Member of the Newfoundland and Labrador House of Assembly for Fortune Bay-Hermitage
- In office April 20, 1989 – February 22, 1996
- Preceded by: Roger Simmons
- Succeeded by: Electoral district dissolved

Member of the Newfoundland and Labrador House of Assembly for Fortune Bay-Cape La Hune
- In office February 22, 1996 – October 9, 2007
- Preceded by: Electoral district created
- Succeeded by: Tracey Perry

Minister of Environment and Labour
- In office July 4, 1997 – February 13, 2001

Minister of Municipal and Provincial Affairs, And Registrar General
- In office February 13, 2001 – November 6, 2003

Personal details
- Born: Seal Cove, Fortune Bay, Newfoundland
- Party: Liberal (-1989, 1993-) Progressive Conservative (1989-1993)
- Alma mater: Memorial University
- Profession: Teacher, Firefighter

= Oliver Langdon =

Canadian politician

Oliver Langdon is an educator and former political figure in Newfoundland and Labrador. He represented Fortune Bay-Cape La Hune in the Newfoundland and Labrador House of Assembly from 1989 to 2007 as a Progressive Conservative and then Liberal member.

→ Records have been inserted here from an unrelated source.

Lemma other_types_take_dropdown_branch_witness :
  VStr "continuous" <> VStr "slider" /\
  exists html,
    generate_dropdown_html (VStr "drive") (VStr "Drive")
      (get continuous_config "options" VNone) = Ok html /\
    generate_full_parameter continuous_config init =
      (Ok [ ("param_name", Text (VStr "drive"));
            ("default_param", Text (VStr "drive: '0'"));
            ("html", Text (VStr html));
            ("updated_lists", Lists updated_lists_views) ],
       {| slider := slider init;
          dropdown := (dropdown init ++ [VStr "drive"])%list |}).
Proof.
  split; [discriminate |].
  eexists. split; [vm_compute; reflexivity |].
  rewrite (other_types_take_dropdown_branch continuous_config init
             (VStr "drive") (VStr "continuous"));
    [reflexivity | reflexivity | reflexivity | discriminate].
Defined.

(** ** The value span of a slider *)

(** C10: whatever the name, label, range and default, the markup of a
    slider holds the value span of that parameter with the fixed text
    [0.0%] in it; neither the default value nor a codec enters it. *)
Theorem slider_value_span_is_constant
  (param_name label min_val max_val default_val : value) :
  occurs_in (value_span param_name "0.0%")
    (generate_slider_html param_name label min_val max_val default_val).
Proof.
  eapply occurs_in_trans; [| apply occurs_in_join; do 4 right; left; reflexivity].
  apply (occurs_in_app_r "        "), occurs_in_refl.
Qed.

(** ** Text in the markup *)

Lemma map_result_ok {A B} (f : A -> result B) (l : list A) (ys : list B) :
  map_result f l = Ok ys -> Forall (fun a => exists y, f a = Ok y /\ In y ys) l.
Proof.
  revert ys. induction l as [| a l IH]; intros ys H; [constructor |].
  simpl in H. destruct (f a) as [y | e] eqn:Ha; [| discriminate].
  simpl in H. destruct (map_result f l) as [ys' | e] eqn:Hl; [| discriminate].
  inversion H; subst. constructor.
  - exists y. split; [assumption | now left].
  - specialize (IH ys' eq_refl).
    eapply Forall_impl; [| exact IH].
    intros a' (y' & Hy & Hin). exists y'. split; [assumption | now right].
Qed.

He was born in Seal Cove, Fortune Bay and educated at Memorial University. Langdon married Margaret Loveless. He served in the provincial cabinet as Minister of Environment and Labour and as Minister of Municipal and Provincial Affairs. Langdon was a member of the town council for Point Leamington.

First elected as a Progressive Conservative in 1989, Langdon ran as a Liberal in 1993, and beat Progressive Conservative candidate and future Premier of Newfoundland and Labrador, Kathy Dunderdale. He resigned from provincial politics in 2007; Langdon lost to Judy Foote when he sought the Liberal candidacy in the federal riding of Random–Burin–St. George's in August 2007.